## Exercise
Could you set down exactly the lines of the data below, starting at the one that holds "Definition step_current (l" and ending at the one that holds "Definition wm_set_current (id", both included, and only those?

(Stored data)
(* ===== verification/WindowMru.v ===== *)
(** * The switcher of recent windows (src/ui/mru.rs; focus times in src/niri.rs)

    [WindowMru] lists the windows of the layout, the most recently focused first, and keeps one of
    those that match the scope and the filter selected; [WindowMruUi] opens and closes it.  Focus
    times come from keyboard focus: a window that had focus before gets a new time only when it keeps
    the focus for a while or is typed into, until then the time is pending with a timer.

    The world joins the switcher with the layout that the windows are in.  Thumbnails are without
    their sizes, animations and textures; the thumbnail under the pointer and whether the closing
    animation is over are arguments.  [None] is a panic.  Times are in nanoseconds. *)
From stdpp Require Import gmap strings.
From S2P Require Import Prelude Float64 BTree LayoutOutput LayoutScrolling LayoutWorkspace LayoutWorkspaceOps LayoutMonitor LayoutMonitorOps LayoutSet LayoutSetOps LayoutSetProps LayoutMove LayoutMoveProps ConfigBinds.

#[export] Instance MruScope_eq_dec : EqDecision MruScope.
Proof. solve_decision. Defined.

(** ** Thumbnails *)
Record Thumbnail := MkThumbnail {
  th_id : N;
  th_timestamp : option N;
  th_on_current_workspace : bool;
  th_on_current_output : bool;
  th_app_id : option string
}.

(** What the switcher reads of a [Mapped]. *)
Record WindowInfo := MkWindowInfo { wi_app_id : option string; wi_timestamp : option N }.

Definition thumbnail_matches (scope : MruScope) (app_id_filter : option string) (t : Thumbnail) : bool :=
  match scope with
  | MruScopeAll => true
  | MruScopeOutput => t.(th_on_current_output)
  | MruScopeWorkspace => t.(th_on_current_workspace)
  end &&
  match app_id_filter with
  | Some app_id => bool_decide (t.(th_app_id) = Some app_id)
  | None => true
  end.

(** ** The list *)
Record WindowMru := MkWindowMru {
  wm_thumbnails : list Thumbnail;
  wm_current_id : option N;
  wm_scope : MruScope;
  wm_app_id_filter : option string
}.
Definition set_wm_thumbnails l wm : WindowMru := MkWindowMru l wm.(wm_current_id) wm.(wm_scope) wm.(wm_app_id_filter).
Definition set_wm_current id wm : WindowMru := MkWindowMru wm.(wm_thumbnails) id wm.(wm_scope) wm.(wm_app_id_filter).
Definition set_wm_scope s wm : WindowMru := MkWindowMru wm.(wm_thumbnails) wm.(wm_current_id) s wm.(wm_app_id_filter).
Definition set_wm_filter f wm : WindowMru := MkWindowMru wm.(wm_thumbnails) wm.(wm_current_id) wm.(wm_scope) f.

(** [t2.cmp(t1)]: the latest first, those without a time last. *)
Definition more_recent (a b : Thumbnail) : bool :=
  match a.(th_timestamp), b.(th_timestamp) with
  | _, None => true
  | None, Some _ => false
  | Some a, Some b => N.leb b a
  end.

Definition from_mapped (info : N → WindowInfo) (on_output on_workspace : bool) (id : N) : Thumbnail :=
  MkThumbnail id (info id).(wi_timestamp) on_workspace on_output (info id).(wi_app_id).

Definition mon_thumbnails (info : N → WindowInfo) (output : OutputName) (mon : Monitor) : list Thumbnail :=
  let on_output := bool_decide (mon.(mo_output) = output) in
  concat (imap (λ ws_idx ws,
    from_mapped info on_output (on_output && (mon.(mo_active) =? ws_idx)) <$> ws_windows ws) mon.(mo_workspaces)).

(** [WindowMru::new]. *)
Definition WindowMru_new (info : N → WindowInfo) (ly : Layout) : option WindowMru :=
  active ← active_monitor ly;
  match active with
  | None => Some (MkWindowMru [] None MruScopeAll None)
  | Some (_, active) =>
      let thumbnails := stable_sort more_recent (ly_monitors ly ≫= mon_thumbnails info active.(mo_output)) in
      Some (MkWindowMru thumbnails (th_id <$> head thumbnails) MruScopeAll None)
  end.

Definition wm_matches (wm : WindowMru) : Thumbnail → bool := thumbnail_matches wm.(wm_scope) wm.(wm_app_id_filter).

(** [thumbnails] and [thumbnails_with_idx]. *)
Definition wm_visible (wm : WindowMru) : list Thumbnail := List.filter (wm_matches wm) wm.(wm_thumbnails).
Definition wm_visible_idx (wm : WindowMru) : list (nat * Thumbnail) :=
  List.filter (λ p, wm_matches wm (snd p)) (imap pair wm.(wm_thumbnails)).

Definition has_id (id : N) (t : Thumbnail) : bool := N.eqb t.(th_id) id.

Fixpoint skip_to_id (id : N) (l : list Thumbnail) : list Thumbnail :=
  match l with [] => [] | t :: l' => if has_id id t then l else skip_to_id id l' end.

(** The one after the selected one in [l], or the first. *)
Definition step_current (l : list Thumbnail) (wm : WindowMru) : option WindowMru :=
  match wm.(wm_current_id) with
  | None => Some wm
  | Some id =>
      t ← (match skip_to_id id l !! 1 with Some t => Some t | None => head l end);
      Some (set_wm_current (Some t.(th_id)) wm)
  end.

Definition wm_forward (wm : WindowMru) : option WindowMru := step_current (wm_visible wm) wm.
Definition wm_backward (wm : WindowMru) : option WindowMru := step_current (rev (wm_visible wm)) wm.

Definition wm_set_current (id : N) (wm : WindowMru) : WindowMru :=
  if existsb (has_id id) (wm_visible wm) then set_wm_current (Some id) wm else wm.

Definition wm_first_id (wm : WindowMru) : option N := th_id <$> head (wm_visible wm).
Definition wm_first (wm : WindowMru) : WindowMru := set_wm_current (wm_first_id wm) wm.
Definition wm_last (wm : WindowMru) : WindowMru := set_wm_current (th_id <$> last (wm_visible wm)) wm.

(** The same thumbnail, the first one to its left, or else the first one to its right. *)
Fixpoint last_left (current_idx : nat) (id : option N) (l : list (nat * Thumbnail)) : option N :=
  match l with
  | [] => id
  | (idx, t) :: l => if current_idx <? idx then id else last_left current_idx (Some t.(th_id)) l
  end.

Definition reselect (current_idx : nat) (wm : WindowMru) : WindowMru :=
  set_wm_current (last_left current_idx (wm_first_id wm) (wm_visible_idx wm)) wm.

(** Where the selected thumbnail is. *)
Definition find_current (id : N) (wm : WindowMru) : option (nat * Thumbnail) :=
  List.find (λ p, has_id id (snd p)) (wm_visible_idx wm).

Definition wm_set_scope (scope : MruScope) (wm : WindowMru) : option (option MruScope * WindowMru) :=
  if decide (wm.(wm_scope) = scope) then Some (None, wm)
  else
    match wm.(wm_current_id) with
    | Some id =>
        current ← find_current id wm;
        Some (Some wm.(wm_scope), reselect (fst current) (set_wm_scope scope wm))
    | None =>
        let wm' := set_wm_scope scope wm in
        Some (Some wm.(wm_scope), set_wm_current (wm_first_id wm') wm')
    end.

Definition filter_is_app_id (filter : MruFilter) : bool := match filter with MruFilterAppId => true | MruFilterAll => false end.

Definition wm_set_filter (filter : MruFilter) (wm : WindowMru) : option (option (option string) * WindowMru) :=
  if Bool.eqb (bool_decide (is_Some wm.(wm_app_id_filter))) (filter_is_app_id filter) then Some (None, wm)
  else
    match wm.(wm_current_id) with
    | Some id =>
        '(current_idx, t) ← find_current id wm;
        match filter with
        | MruFilterAll =>
            old ← wm.(wm_app_id_filter);
            Some (Some (Some old), reselect current_idx (set_wm_filter None wm))
        | MruFilterAppId =>
            match t.(th_app_id) with
            | None => Some (None, wm)
            | Some app_id =>
                if wm.(wm_app_id_filter) then None
                else Some (Some None, reselect current_idx (set_wm_filter (Some app_id) wm))
            end
        end
    | None =>
        match filter with
        | MruFilterAll =>
            old ← wm.(wm_app_id_filter);
            let wm' := set_wm_filter None wm in
            Some (Some (Some old), set_wm_current (wm_first_id wm') wm')
        | MruFilterAppId => Some (None, wm)
        end
    end.

Definition wm_idx_of (id : N) (wm : WindowMru) : option nat := fst <$> List.find (λ p, has_id id (snd p)) (imap pair wm.(wm_thumbnails)).

Definition remove_by_idx (idx : nat) (wm : WindowMru) : option WindowMru :=
  t ← wm.(wm_thumbnails) !! idx;
  wm ← (if decide (wm.(wm_current_id) = Some t.(th_id)) then wm_forward wm else Some wm);
  let wm := if decide (wm.(wm_current_id) = Some t.(th_id)) then set_wm_current None wm else wm in
  Some (set_wm_thumbnails (delete idx wm.(wm_thumbnails)) wm).

(** ** The opened switcher *)
Record MruInner := MkMruInner {
  in_wmru : WindowMru;
  in_freeze_view : bool;
  in_open_at : N;
  in_output : OutputName
}.
Definition set_in_wmru wm inner : MruInner := MkMruInner wm inner.(in_freeze_view) inner.(in_open_at) inner.(in_output).
Definition set_in_freeze b inner : MruInner := MkMruInner inner.(in_wmru) b inner.(in_open_at) inner.(in_output).

Inductive UiState := UiOpen (inner : MruInner) | UiClosing (inner : MruInner) | UiClosed (previous_scope : MruScope).

Inductive MruCloseRequest := MruRequestCancel | MruRequestConfirm.

(** [animate_scope_filter_change] looks the selected thumbnail up. *)
Definition selected_listed (wm : WindowMru) : bool :=
  match wm.(wm_current_id) with Some id => bool_decide (is_Some (wm_idx_of id wm)) | None => true end.

Definition animate_scope_filter_change (wm : WindowMru) : option WindowMru := if selected_listed wm then Some wm else None.

Definition in_set_scope (scope : MruScope) (inner : MruInner) : option MruInner :=
  '(old, wm) ← wm_set_scope scope inner.(in_wmru);
  wm ← (match old with Some _ => animate_scope_filter_change wm | None => Some wm end);
  Some (set_in_wmru wm inner).

Definition in_set_filter (filter : MruFilter) (inner : MruInner) : option MruInner :=
  '(old, wm) ← wm_set_filter filter inner.(in_wmru);
  wm ← (match old with Some _ => animate_scope_filter_change wm | None => Some wm end);
  Some (set_in_wmru wm inner).

(** Whether something was removed. *)
Definition in_remove_window (id : N) (inner : MruInner) : option (MruInner * bool) :=
  match wm_idx_of id inner.(in_wmru) with
  | None => Some (inner, false)
  | Some idx => wm ← remove_by_idx idx inner.(in_wmru); Some (set_in_wmru wm inner, true)
  end.

Definition is_fully_open (now : N) (inner : MruInner) : bool := N.leb inner.(in_open_at) now.

Definition ui_is_open (ui : UiState) : bool := match ui with UiOpen _ => true | _ => false end.

(** What does nothing unless the switcher is open. *)
Definition when_open (f : MruInner → option MruInner) (ui : UiState) : option UiState :=
  match ui with UiOpen inner => inner ← f inner; Some (UiOpen inner) | _ => Some ui end.

Definition ui_open (now open_delay : N) (wm : WindowMru) (output : OutputName) (ui : UiState) : UiState :=
  if ui_is_open ui then ui else UiOpen (MkMruInner wm false (now + open_delay) output).

Definition ui_close (now : N) (request : MruCloseRequest) (ui : UiState) : UiState * option N :=
  match ui with
  | UiOpen inner =>
      (if is_fully_open now inner then UiClosing inner else UiClosed inner.(in_wmru).(wm_scope),
       match request with MruRequestCancel => None | MruRequestConfirm => inner.(in_wmru).(wm_current_id) end)
  | _ => (ui, None)
  end.

Definition ui_advance (dir : MruDirection) (filter : option MruFilter) : UiState → option UiState :=
  when_open (λ inner,
    let inner := set_in_freeze false inner in
    inner ← (match filter with Some filter => in_set_filter filter inner | None => Some inner end);
    wm ← (match dir with MruForward => wm_forward | MruBackward => wm_backward end) inner.(in_wmru);
    Some (set_in_wmru wm inner)).

Definition ui_set_scope (scope : MruScope) : UiState → option UiState :=
  when_open (λ inner, in_set_scope scope (set_in_freeze false inner)).

(** [SCOPE_CYCLE]: all, workspace, output. *)
Definition next_scope (scope : MruScope) : MruScope :=
  match scope with
  | MruScopeAll => MruScopeWorkspace
  | MruScopeWorkspace => MruScopeOutput
  | MruScopeOutput => MruScopeAll
  end.

Definition ui_cycle_scope (ui : UiState) : option UiState :=
  match ui with UiOpen inner => ui_set_scope (next_scope inner.(in_wmru).(wm_scope)) ui | _ => Some ui end.

(** [under] is the thumbnail under the pointer. *)
Definition ui_pointer_motion (now : N) (under : option N) (ui : UiState) : UiState * option N :=
  match ui with
  | UiOpen inner =>
      if is_fully_open now inner then
        let inner := set_in_freeze true inner in
        (UiOpen (match under with Some id => set_in_wmru (wm_set_current id inner.(in_wmru)) inner | None => inner end), under)
      else (ui, None)
  | _ => (ui, None)
  end.

Definition ui_first : UiState → option UiState :=
  when_open (λ inner, Some (set_in_wmru (wm_first inner.(in_wmru)) (set_in_freeze false inner))).
Definition ui_last : UiState → option UiState :=
  when_open (λ inner, Some (set_in_wmru (wm_last inner.(in_wmru)) (set_in_freeze false inner))).

Definition ui_scope (ui : UiState) : MruScope :=
  match ui with UiOpen inner | UiClosing inner => inner.(in_wmru).(wm_scope) | UiClosed previous_scope => previous_scope end.

Definition current_window_id (ui : UiState) : option N :=
  match ui with UiOpen inner => inner.(in_wmru).(wm_current_id) | _ => None end.

Definition ui_output (ui : UiState) : option OutputName := match ui with UiOpen inner => Some inner.(in_output) | _ => None end.

Definition ui_remove_window (now id : N) (ui : UiState) : option UiState :=
  match ui with
  | UiOpen inner =>
      '(inner, removed) ← in_remove_window id inner;
      Some (if (removed : bool) && (match inner.(in_wmru).(wm_thumbnails) with [] => true | _ => false end)
            then fst (ui_close now MruRequestCancel (UiOpen inner)) else UiOpen inner)
  | _ => Some ui
  end.

(** [advance_animations]: the switcher is gone when its closing animation is over. *)
Definition ui_advance_animations (closing_done : bool) (ui : UiState) : UiState :=
  match ui with
  | UiClosing inner => if closing_done then UiClosed inner.(in_wmru).(wm_scope) else ui
  | _ => ui
  end.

## Output of the exercise
Definition step_current (l : list Thumbnail) (wm : WindowMru) : option WindowMru :=
  match wm.(wm_current_id) with
  | None => Some wm
  | Some id =>
      t ← (match skip_to_id id l !! 1 with Some t => Some t | None => head l end);
      Some (set_wm_current (Some t.(th_id)) wm)
  end.

Definition wm_forward (wm : WindowMru) : option WindowMru := step_current (wm_visible wm) wm.
Definition wm_backward (wm : WindowMru) : option WindowMru := step_current (rev (wm_visible wm)) wm.

Definition wm_set_current (id : N) (wm : WindowMru) : WindowMru :=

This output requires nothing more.